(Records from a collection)

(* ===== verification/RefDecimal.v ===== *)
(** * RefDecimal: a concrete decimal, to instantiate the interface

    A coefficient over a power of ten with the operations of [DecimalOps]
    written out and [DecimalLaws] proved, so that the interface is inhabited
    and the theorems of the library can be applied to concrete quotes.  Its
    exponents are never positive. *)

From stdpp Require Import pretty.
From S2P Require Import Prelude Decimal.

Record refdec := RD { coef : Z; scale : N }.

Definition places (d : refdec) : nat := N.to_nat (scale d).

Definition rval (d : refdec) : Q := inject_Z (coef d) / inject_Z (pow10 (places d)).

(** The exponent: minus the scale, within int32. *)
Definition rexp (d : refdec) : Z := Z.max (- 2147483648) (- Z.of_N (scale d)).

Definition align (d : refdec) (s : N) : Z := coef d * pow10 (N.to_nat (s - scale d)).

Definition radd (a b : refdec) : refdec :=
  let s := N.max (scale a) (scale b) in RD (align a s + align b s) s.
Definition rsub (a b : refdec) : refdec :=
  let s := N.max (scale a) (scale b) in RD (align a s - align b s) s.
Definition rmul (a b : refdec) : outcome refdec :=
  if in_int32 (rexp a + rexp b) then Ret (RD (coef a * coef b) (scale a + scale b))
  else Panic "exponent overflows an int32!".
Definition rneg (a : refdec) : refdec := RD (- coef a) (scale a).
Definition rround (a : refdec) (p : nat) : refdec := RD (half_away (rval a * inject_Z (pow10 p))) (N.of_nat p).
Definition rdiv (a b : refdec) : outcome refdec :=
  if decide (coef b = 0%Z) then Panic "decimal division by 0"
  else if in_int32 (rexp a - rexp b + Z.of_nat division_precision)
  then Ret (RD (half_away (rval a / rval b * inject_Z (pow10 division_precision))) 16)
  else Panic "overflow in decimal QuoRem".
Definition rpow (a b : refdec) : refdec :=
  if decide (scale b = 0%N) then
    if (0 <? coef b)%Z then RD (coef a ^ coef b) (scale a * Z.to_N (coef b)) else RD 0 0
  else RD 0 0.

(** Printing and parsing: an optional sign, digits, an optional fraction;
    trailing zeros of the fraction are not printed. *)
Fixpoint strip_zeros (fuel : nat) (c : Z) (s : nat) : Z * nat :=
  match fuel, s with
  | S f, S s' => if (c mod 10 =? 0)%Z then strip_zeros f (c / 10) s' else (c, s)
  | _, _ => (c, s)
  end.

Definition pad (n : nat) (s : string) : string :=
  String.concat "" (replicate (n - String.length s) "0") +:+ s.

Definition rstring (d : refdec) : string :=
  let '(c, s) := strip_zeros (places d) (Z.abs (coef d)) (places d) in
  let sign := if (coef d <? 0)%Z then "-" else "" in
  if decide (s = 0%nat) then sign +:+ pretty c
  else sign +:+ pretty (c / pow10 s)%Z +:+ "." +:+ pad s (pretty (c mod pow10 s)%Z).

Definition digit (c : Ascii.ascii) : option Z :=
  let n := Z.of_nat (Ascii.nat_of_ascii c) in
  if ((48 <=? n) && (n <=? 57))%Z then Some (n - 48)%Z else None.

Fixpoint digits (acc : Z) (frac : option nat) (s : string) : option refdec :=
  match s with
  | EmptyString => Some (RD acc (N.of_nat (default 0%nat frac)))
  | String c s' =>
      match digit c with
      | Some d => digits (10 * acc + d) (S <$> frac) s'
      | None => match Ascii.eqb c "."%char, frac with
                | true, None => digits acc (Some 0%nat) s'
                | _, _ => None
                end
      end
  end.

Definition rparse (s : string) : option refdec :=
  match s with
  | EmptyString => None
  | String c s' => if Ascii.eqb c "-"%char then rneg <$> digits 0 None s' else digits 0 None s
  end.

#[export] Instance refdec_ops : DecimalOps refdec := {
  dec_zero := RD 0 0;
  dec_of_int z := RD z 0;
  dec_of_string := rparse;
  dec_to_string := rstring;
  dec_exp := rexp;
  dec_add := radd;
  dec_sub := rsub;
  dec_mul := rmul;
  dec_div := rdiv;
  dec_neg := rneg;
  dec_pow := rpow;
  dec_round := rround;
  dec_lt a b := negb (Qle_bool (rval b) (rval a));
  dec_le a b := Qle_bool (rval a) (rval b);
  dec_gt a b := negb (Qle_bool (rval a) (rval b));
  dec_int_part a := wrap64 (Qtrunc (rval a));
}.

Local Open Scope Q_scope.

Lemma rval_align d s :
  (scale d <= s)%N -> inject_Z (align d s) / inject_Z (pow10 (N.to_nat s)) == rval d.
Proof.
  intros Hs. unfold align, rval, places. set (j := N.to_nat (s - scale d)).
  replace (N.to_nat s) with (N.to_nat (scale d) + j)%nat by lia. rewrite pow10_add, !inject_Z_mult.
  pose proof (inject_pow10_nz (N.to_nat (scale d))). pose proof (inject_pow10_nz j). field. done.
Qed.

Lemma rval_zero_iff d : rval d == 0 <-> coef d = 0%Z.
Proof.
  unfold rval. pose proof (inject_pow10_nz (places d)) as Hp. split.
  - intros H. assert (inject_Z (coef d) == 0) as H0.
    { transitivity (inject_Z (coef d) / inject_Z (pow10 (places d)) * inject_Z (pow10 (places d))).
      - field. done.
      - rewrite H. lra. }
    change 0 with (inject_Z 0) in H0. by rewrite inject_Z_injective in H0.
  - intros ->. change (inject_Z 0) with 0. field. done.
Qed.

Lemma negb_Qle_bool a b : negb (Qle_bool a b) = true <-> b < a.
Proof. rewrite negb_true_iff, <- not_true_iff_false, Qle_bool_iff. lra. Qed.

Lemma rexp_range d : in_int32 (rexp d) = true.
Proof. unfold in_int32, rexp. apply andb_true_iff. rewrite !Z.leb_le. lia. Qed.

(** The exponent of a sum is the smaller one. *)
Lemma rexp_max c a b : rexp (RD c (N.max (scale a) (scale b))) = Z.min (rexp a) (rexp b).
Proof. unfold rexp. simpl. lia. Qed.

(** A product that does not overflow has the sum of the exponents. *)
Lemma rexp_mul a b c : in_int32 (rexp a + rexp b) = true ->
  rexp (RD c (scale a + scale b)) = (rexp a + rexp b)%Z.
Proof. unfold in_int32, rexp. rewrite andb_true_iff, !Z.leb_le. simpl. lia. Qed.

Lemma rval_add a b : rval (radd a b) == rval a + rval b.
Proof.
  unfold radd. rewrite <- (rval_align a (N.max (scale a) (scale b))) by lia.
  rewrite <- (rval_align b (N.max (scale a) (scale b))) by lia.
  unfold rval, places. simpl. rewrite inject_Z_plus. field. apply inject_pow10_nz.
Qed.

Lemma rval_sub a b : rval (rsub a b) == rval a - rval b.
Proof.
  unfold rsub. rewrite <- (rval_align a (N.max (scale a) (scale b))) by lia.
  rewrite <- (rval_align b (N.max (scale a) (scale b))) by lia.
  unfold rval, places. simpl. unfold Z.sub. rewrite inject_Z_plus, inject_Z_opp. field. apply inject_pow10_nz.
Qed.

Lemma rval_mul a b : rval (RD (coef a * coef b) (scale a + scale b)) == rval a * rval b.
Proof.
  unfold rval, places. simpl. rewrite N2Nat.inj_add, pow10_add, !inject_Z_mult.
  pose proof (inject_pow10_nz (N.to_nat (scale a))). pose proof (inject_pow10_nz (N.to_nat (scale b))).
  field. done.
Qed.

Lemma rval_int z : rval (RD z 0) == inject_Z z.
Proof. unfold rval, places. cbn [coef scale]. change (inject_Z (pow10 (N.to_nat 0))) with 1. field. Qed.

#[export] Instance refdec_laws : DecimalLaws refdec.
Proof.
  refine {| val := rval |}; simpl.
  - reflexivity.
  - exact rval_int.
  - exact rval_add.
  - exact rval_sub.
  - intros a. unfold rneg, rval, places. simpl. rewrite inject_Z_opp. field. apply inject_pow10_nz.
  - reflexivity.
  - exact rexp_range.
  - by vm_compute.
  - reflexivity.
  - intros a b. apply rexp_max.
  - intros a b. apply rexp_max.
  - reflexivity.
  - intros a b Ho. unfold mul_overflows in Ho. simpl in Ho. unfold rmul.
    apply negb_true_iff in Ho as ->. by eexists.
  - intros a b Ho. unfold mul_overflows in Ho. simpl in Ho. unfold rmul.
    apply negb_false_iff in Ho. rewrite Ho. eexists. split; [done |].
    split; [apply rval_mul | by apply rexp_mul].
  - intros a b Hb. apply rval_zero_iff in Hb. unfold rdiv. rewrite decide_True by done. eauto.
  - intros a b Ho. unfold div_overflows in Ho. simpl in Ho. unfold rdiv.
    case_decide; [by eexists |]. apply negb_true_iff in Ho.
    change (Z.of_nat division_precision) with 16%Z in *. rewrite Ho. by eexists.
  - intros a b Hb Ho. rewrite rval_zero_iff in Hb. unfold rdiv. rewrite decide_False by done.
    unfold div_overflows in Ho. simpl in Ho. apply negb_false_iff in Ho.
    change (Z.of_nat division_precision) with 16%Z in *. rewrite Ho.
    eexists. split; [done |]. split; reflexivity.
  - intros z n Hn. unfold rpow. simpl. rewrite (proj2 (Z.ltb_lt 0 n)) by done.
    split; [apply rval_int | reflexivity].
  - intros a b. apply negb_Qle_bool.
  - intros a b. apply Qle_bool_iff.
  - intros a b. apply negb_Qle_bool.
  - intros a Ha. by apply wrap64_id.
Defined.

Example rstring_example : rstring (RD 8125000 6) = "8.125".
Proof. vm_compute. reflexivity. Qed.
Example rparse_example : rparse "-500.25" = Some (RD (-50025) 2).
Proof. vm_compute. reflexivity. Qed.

--

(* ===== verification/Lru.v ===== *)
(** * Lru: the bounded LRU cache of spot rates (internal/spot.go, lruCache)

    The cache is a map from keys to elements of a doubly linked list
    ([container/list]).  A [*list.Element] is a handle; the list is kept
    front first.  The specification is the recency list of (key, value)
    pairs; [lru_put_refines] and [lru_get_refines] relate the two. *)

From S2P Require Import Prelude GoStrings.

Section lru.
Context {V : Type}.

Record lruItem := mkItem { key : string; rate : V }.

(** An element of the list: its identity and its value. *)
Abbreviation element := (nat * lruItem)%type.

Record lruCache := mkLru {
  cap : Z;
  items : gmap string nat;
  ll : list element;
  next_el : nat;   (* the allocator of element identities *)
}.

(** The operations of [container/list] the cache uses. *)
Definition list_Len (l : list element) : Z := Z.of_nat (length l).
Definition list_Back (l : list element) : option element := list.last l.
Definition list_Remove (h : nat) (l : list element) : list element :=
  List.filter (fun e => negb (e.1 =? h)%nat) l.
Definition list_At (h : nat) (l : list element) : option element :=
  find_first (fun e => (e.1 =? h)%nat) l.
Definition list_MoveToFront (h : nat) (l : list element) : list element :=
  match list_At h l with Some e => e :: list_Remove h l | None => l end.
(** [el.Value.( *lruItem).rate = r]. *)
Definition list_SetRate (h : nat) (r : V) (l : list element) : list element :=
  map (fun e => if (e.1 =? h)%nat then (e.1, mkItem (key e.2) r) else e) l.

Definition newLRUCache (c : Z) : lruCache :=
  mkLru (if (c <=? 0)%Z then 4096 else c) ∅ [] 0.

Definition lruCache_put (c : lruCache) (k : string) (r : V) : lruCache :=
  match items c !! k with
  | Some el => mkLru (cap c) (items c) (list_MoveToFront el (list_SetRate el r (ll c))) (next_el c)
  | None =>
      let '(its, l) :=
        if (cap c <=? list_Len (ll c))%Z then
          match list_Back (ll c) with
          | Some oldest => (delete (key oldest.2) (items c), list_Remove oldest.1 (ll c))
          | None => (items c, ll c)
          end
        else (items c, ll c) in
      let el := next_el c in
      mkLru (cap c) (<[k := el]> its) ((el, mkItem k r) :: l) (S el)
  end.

● **Exercise**: Reproduce exactly the section above that begins at the line containing "(* ===== verification/RefDecimal.v ===== *)" and ends at the line containing "Definition places (d", leaving out all other lines.

● **Solution for this problem**:
(* ===== verification/RefDecimal.v ===== *)
(** * RefDecimal: a concrete decimal, to instantiate the interface

    A coefficient over a power of ten with the operations of [DecimalOps]
    written out and [DecimalLaws] proved, so that the interface is inhabited
    and the theorems of the library can be applied to concrete quotes.  Its
    exponents are never positive. *)

From stdpp Require Import pretty.
From S2P Require Import Prelude Decimal.

Record refdec := RD { coef : Z; scale : N }.

Definition places (d : refdec) : nat := N.to_nat (scale d).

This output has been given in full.